It was last Saturday morning and I was wondering which place to go to.
‘How about something about a place that you missed?’ my wife asked. ‘Our neighbour from Sudan brought this video for us to look at – he works for the group that made it.’
The DVD is ‘Beats of the Antonov’, and it is about the conflict that was going on in the Blue Nile State of Sudan in 2013 – and I was refused permission to go there a couple of years ago. It is a Hajooj Kuka documentary and a Refugee Club/Big World Cinema production. It won the People’s Choice Documentary TIFF Award in 2014.
From the knowledge I had at the time I could well understand why travel to Blue Nile and the Nuba Mountains was restricted. As the introductory text of the video says, since it got its independence in 1956 Sudan has been in an almost constant state of civil war. On 9th January 2011, driven by the Sudan People’s Liberation Movement (SPLM), the people of the South voted for separation from Sudan. Although rebels in Blue Nile and the Nuba Mountains also fought alongside the Sudan People’ Liberation Army (SPLA) of the South they remained part of the North.
In June 2011 the rebels from Blue Nile and the Nuba Mountains refused to disarm and, now known as the SPLA-North, they entered into new conflict with the ruling National Congress Party (NCP) of Sudan.
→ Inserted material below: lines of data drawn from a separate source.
(** * toyou-proxy: the request-dispatch pipeline, embedded in Rocq

    A shallow embedding of the matcher, the per-request middleware chain,
    the dispatcher, the load-balancer and the rate-limit and replace
    middlewares of the Go sources, followed by the statements that the
    design document makes about them.

    Conventions.
    - Go [string] is [String.string] (a byte sequence); Go [int] is [Z]
      with the 64-bit two's-complement wrap-around written out ([GoInt]).
    - Go [map] is stdpp's [gmap].  A [for ... range m] loop over a map
      visits the entries in an order the language leaves unspecified; the
      models take that order as an explicit argument.
    - Pointers into a slice become positions in a list that is rebuilt by
      the mutating operation.
    - Code that the Go standard library provides (regexp, net/url, the
      HTTP client) is an interface the models are parameterised by. *)

From Stdlib Require Import ZArith Lia String Ascii List Bool.
From stdpp Require Import base option list gmap strings.

Local Open Scope string_scope.
Local Open Scope Z_scope.

(** ** Go's [int] on a 64-bit platform *)

Module GoInt.

Definition maxInt : Z := 2 ^ 63 - 1.
Definition minInt : Z := - 2 ^ 63.

(** Two's-complement reduction of a mathematical integer to [int]. *)
Definition wrap (z : Z) : Z := (z + 2 ^ 63) mod 2 ^ 64 - 2 ^ 63.

Definition inRange (z : Z) : Prop := minInt <= z <= maxInt.

Definition add (a b : Z) : Z := wrap (a + b).
Definition sub (a b : Z) : Z := wrap (a - b).

(** [a % b]: the remainder of the division truncated towards zero. *)
Definition rem (a b : Z) : Z := Z.rem a b.

End GoInt.

(** ** Package [strings] *)

(** [strings.Map(unicode.ToLower, s)], the lowering of text that is not
    ASCII, as an interface. *)
Class Unicode := { MapToLower : string -> string }.

Module GoStrings.

Fixpoint HasPrefix (s prefix : string) {struct prefix} : bool :=
  match prefix, s with
  | EmptyString, _ => true
  | String _ _, EmptyString => false
  | String p prefix', String c s' => Ascii.eqb c p && HasPrefix s' prefix'
  end.

(** [s[i:]] for [0 <= i <= len(s)]. *)
Fixpoint sliceFrom (i : nat) (s : string) : string :=
  match i, s with
  | O, _ => s
  | S i', String _ s' => sliceFrom i' s'
  | S _, EmptyString => EmptyString
  end.

(** [s[:i]] for [0 <= i <= len(s)]. *)
Fixpoint sliceTo (i : nat) (s : string) : string :=
  match i, s with
  | O, _ => EmptyString
  | S i', String c s' => String c (sliceTo i' s')
  | S _, EmptyString => EmptyString
  end.

(** [len(s) >= len(suffix) && s[len(s)-len(suffix):] == suffix] *)
Definition HasSuffix (s suffix : string) : bool :=
  (String.length suffix <=? String.length s)%nat
  && String.eqb (sliceFrom (String.length s - String.length suffix) s) suffix.

Fixpoint Contains (s substr : string) : bool :=
  HasPrefix s substr
  || match s with
     | EmptyString => false
     | String _ s' => Contains s' substr
     end.

(** [strings.Index(s, substr)]: the first position at which [substr]
    occurs, [-1] when it does not occur. *)
Fixpoint Index (s substr : string) : Z :=
  if HasPrefix s substr then 0
  else match s with
       | EmptyString => -1
       | String _ s' =>
           let i := Index s' substr in
           if i <? 0 then -1 else i + 1
       end.

Definition lowerByte (c : ascii) : ascii :=
  let n := nat_of_ascii c in
  if ((65 <=? n) && (n <=? 90))%nat then ascii_of_nat (n + 32) else c.

Definition upperByte (c : ascii) : ascii :=
  let n := nat_of_ascii c in
  if ((97 <=? n) && (n <=? 122))%nat then ascii_of_nat (n - 32) else c.

(** The first loop of [strings.ToLower]: every byte is below
    [utf8.RuneSelf]; some byte is one of [A]..[Z]. *)
Fixpoint isASCII (s : string) : bool :=
  match s with
  | EmptyString => true
  | String c s' => (nat_of_ascii c <? 128)%nat && isASCII s'
  end.

Fixpoint hasUpper (s : string) : bool :=
  match s with
  | EmptyString => false
  | String c s' =>
      ((65 <=? nat_of_ascii c) && (nat_of_ascii c <=? 90))%nat || hasUpper s'
  end.

(** The second loop, on ASCII text: the letters [A]..[Z] are lowered and
    every other byte is kept. *)
Fixpoint lowerASCII (s : string) : string :=
  match s with
  | EmptyString => EmptyString
  | String c s' => String (lowerByte c) (lowerASCII s')
  end.

(** [strings.ToLower]: ASCII text is lowered byte by byte (and returned
    as it is when it has no upper-case letter); any other text goes
    through [strings.Map(unicode.ToLower, s)]. *)
Definition ToLower `{Unicode} (s : string) : string :=
  if isASCII s then
    if negb (hasUpper s) then s else lowerASCII s
  else MapToLower s.

End GoStrings.

(** ** Package [regexp], as an interface

    [Compile] fails on a malformed pattern; [MustCompile] panics there. *)

Class RegexpEngine := {
  Regexp : Type;
  Compile : string -> option Regexp;
  MatchString : Regexp -> string -> bool;
  ReplaceAllString : Regexp -> string -> string -> string
}.

(** ** Package [net/http]: the parts of a request the proxy reads *)

Module http.

(** [textproto.CanonicalMIMEHeaderKey] on a key made of token bytes: the
    first letter and every letter after a hyphen are upper case, the
    others lower case. *)
Fixpoint canonicalFrom (upper : bool) (s : string) : string :=
  match s with
  | EmptyString => EmptyString
  | String c s' =>
      String (if upper then GoStrings.upperByte c else GoStrings.lowerByte c)
             (canonicalFrom (Ascii.eqb c "-"%char) s')
  end.

Definition CanonicalHeaderKey (s : string) : string := canonicalFrom true s.

(** [http.Header]: canonical key to the list of values received. *)
Definition Header := gmap string (list string).

(** [Header.Get]: the first value stored under the canonical form of
    [key], the empty string when there is none. *)
Definition Get (h : Header) (key : string) : string :=
  match h !! CanonicalHeaderKey key with
  | Some (v :: _) => v
  | _ => EmptyString
  end.

Record Request := {
  Method : string;
  Host : string;
  URLPath : string;
  RequestHeader : Header;
  RemoteAddr : string
}.

Definition StatusTooManyRequests : Z := 429.
Definition StatusBadGateway : Z := 502.

(** What a handler has sent through an [http.ResponseWriter]: the status
    line, once written, and the body bytes. *)
Record ResponseWriter := {
  wroteHeader : option Z;
  body : string
}.

Definition newResponseWriter : ResponseWriter :=
  {| wroteHeader := None; body := EmptyString |}.

(** [w.WriteHeader(code)]: only the first call sets the status. *)
Definition WriteHeader (w : ResponseWriter) (code : Z) : ResponseWriter :=
  match wroteHeader w with
  | Some _ => w
  | None => {| wroteHeader := Some code; body := body w |}
  end.

(** [http.Error(w, msg, code)]: the status, then the message and a newline. *)
Definition Error (w : ResponseWriter) (msg : string) (code : Z) : ResponseWriter :=
  let w' := WriteHeader w code in
  {| wroteHeader := wroteHeader w'; body := body w' +:+ msg +:+ String "010"%char EmptyString |}.

End http.

(** ** Package [proxy]: WebSocket upgrade detection *)

Module websocket.
Import http GoStrings.

Definition isWebSocketUpgrade `{Unicode} (r : Request) : bool :=
  let connection := ToLower (Get (RequestHeader r) "Connection") in
  if negb (Contains connection "upgrade") then false
  else
    let upgrade := ToLower (Get (RequestHeader r) "Upgrade") in
    if negb (String.eqb upgrade "websocket") then false
    else if negb (String.eqb (Get (RequestHeader r) "Sec-WebSocket-Version") "13") then false
    else if String.eqb (Get (RequestHeader r) "Sec-WebSocket-Key") EmptyString then false
    else true.

End websocket.

(** ** Package [config] *)

Module config.

(** A value of type [interface{}], as the YAML decoder and the
    middlewares produce them. *)
Inductive Value :=
| VNil
| VBool (b : bool)
| VInt (z : Z)
| VString (s : string)
| VOther.

(** [map[string]interface{}]; [None] is the nil map. *)
Definition ConfigMap := option (gmap string Value).

Module RouteRule.
Record t := {
  Pattern : string;
  Target : string;
  Middlewares : list string
}.
End RouteRule.

Module HostRule.
Record t := {
  Pattern : string;
  Port : Z;
  Target : string;
  Middlewares : list string;
  RouteRules : list RouteRule.t
}.
End HostRule.

Module Service.
Record t := {
  URL : string;
  ProxyHost : string
}.
End Service.

Module Middleware.
Record t := {
  Name : string;
  Enabled : bool;
  Config : ConfigMap
}.
End Middleware.

Module MiddlewareService.
Record t := {
  Name : string;
  Type_ : string;
  Enabled : bool;
  IsGlobal : bool;
  Config : ConfigMap;
  Description : string
}.
End MiddlewareService.

Record Config := {
  HostRules : list HostRule.t;
  Services : gmap string Service.t;
  Middlewares : list Middleware.t;
  MiddlewareServices : list MiddlewareService.t
}.

End config.

(** ** Package [matcher] *)

Module matcher.
Import GoStrings.

Record HostMatcher := { rules : gmap string string }.

Definition NewHostMatcher : HostMatcher := {| rules := ∅ |}.

Definition AddRule (hm : HostMatcher) (pattern target : string) : HostMatcher :=
  {| rules := <[pattern := target]> (rules hm) |}.

(** An order in which [for pattern, target := range hm.rules] may visit
    the rules: any arrangement of the entries of the map. *)
Definition rangeOrder (hm : HostMatcher) (order : list (string * string)) : Prop :=
  order ≡ₚ map_to_list (rules hm).

(** The wildcard loop of [HostMatcher.Match], over the visiting order. *)
Fixpoint matchWildcard (order : list (string * string)) (host : string)
  : string * bool :=
  match order with
  | [] => (EmptyString, false)
  | (pattern, target) :: rest =>
      if HasPrefix pattern "*." then
        let domain := sliceFrom 2 pattern in
        if HasSuffix host domain then
          if String.eqb host domain || HasSuffix host ("." +:+ domain)
          then (target, true)
          else matchWildcard rest host
        else matchWildcard rest host
      else matchWildcard rest host
  end.

Definition Match (hm : HostMatcher) (order : list (string * string))
  (host : string) : string * bool :=
  match rules hm !! host with
  | Some target => (target, true)
  | None => matchWildcard order host
  end.

(** The sibling matcher for paths, [RouteMatcher.Match]: exact lookup,
    then the [prefix/*] loop, then the [^...$] loop. *)
Record RouteMatcher := { routeRules : gmap string string }.

Fixpoint matchPrefix (order : list (string * string)) (path : string)
  : option string :=
  match order with
  | [] => None
  | (pattern, target) :: rest =>
      if HasSuffix pattern "/*" then
        let prefix := sliceTo (String.length pattern - 2) pattern in
        if HasPrefix path prefix then
          if String.eqb path prefix || HasPrefix path (prefix +:+ "/")
          then Some target
          else matchPrefix rest path
        else matchPrefix rest path
      else matchPrefix rest path
  end.

Fixpoint matchRegexp `{RegexpEngine} (order : list (string * string))
  (path : string) : option string :=
  match order with
  | [] => None
  | (pattern, target) :: rest =>
      if HasPrefix pattern "^" && HasSuffix pattern "$" then
        match Compile pattern with
        | Some re =>
            if MatchString re path then Some target
            else matchRegexp rest path
        | None => matchRegexp rest path
        end
      else matchRegexp rest path
  end.

Definition RouteMatch `{RegexpEngine} (rm : RouteMatcher)
  (order1 order2 : list (string * string)) (path : string) : string * bool :=
  match routeRules rm !! path with
  | Some target => (target, true)
  | None =>
      match matchPrefix order1 path with
      | Some target => (target, true)
      | None =>
          match matchRegexp order2 path with
          | Some target => (target, true)
          | None => (EmptyString, false)
          end
      end
  end.

End matcher.

(** ** Package [middleware]: context, chain, factory, service registry *)

Module middleware.
Import config.

Record Context := {
  Request : http.Request;
  Response : http.ResponseWriter;
  Values : gmap string Value;
  TargetURL : string;
  ServiceName : string;
  StatusCode : Z
}.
The film begins with the drone of an Antonov, a menacing shape across a clouded sky. ‘The plane is coming!’ someone yells. ‘The Antonov!’ And people run for the underground shelter before the incendiary bombs hit the ground and the thatched houses go up in flames.
I have seen those shelters in South Sudan. They were there at the camp where I stayed for a short time in Rumbek before the peace agreement was signed with the North. They were there at the NGO compound where I was running a workshop in Upper Nile last year. But in Pagak they were not shelters against attacks from the North. Upper Nile was rebel territory, occupied by the SPLM-IO: the SPLM In Opposition. So they were shelters against anticipated attacks from the SPLM government in Juba. The peoples of South Sudan, the world’s youngest country, have turned to fight each other in a struggle for power and wealth.
But back to the video… It is not so much a film about war but more a film about the resilience of the people of Blue Nile and the Nuba Mountains caught up in the conflict. And it is a fascinating study about what is essentially a clash of cultures, a fight to preserve identities, and a determination to maintain a dignity.
‘We are living in a milieu that doesn’t respect our culture and wants to kill it,’ says an African Sudanese ‘cultural organiser’.
But the issue is more complex than that. In the documentary, there is an interview with a tea lady in a village. She was sitting under a tree, where she had her jiko and her pans and enamel cups. I had taken tea in such places in Upper Nile. But the point about this lady was that she spoke freely about using a skin lightening cream. ‘I use it to get lighter,’ she says.
Albaqir Elafeef, from a civil society organisation, talks not about ‘fake news’ but about ‘fake identities’.
‘A fake identity is one that doesn’t know itself and adopts an identity other than its own,‘ he says. ‘The war is caused by the Northerners’ identity crisis. The war is against all the African elements in Sudan, be it in Darfur, Nuba Mountains or Blue Nile.’
This he calls the ‘external aspect’. But there is an internal aspect too: the war that is being waged in the sub-consciousness of Northerners. It’s as if they have an Arab father and an African mother. And so they have two insecurities: they want to kill the Arab father but also hide the African mother.
‘We are no longer at peace with ourselves,’ Albaqir says, ’And it follows that we can’t live at peace with others.’
The complexity is compounded when we meet a SPLA-N commander, Ibrahim Khatir, who is clearly Arab. He argues that the NCP categorises people on racial lines: Arab or Black – and then Arabs into first class and second class. He is looking forward to ‘a new Sudan that doesn’t have discrimination based on race, colour and ethnicity.’
It seems, then, that in Sudan – as increasingly these days in the United States, the United Kingdom, or many places elsewhere – national unity cannot easily encompass cultural diversity.
Since ‘Beats of the Antonov’ was released in 2014 there have been extended, at times broken, cease fires in Blue Nile and the Nuba Mountains, but the issues that the film raises have a relevance across Africa and beyond. The documentary can be accessed via YouTube.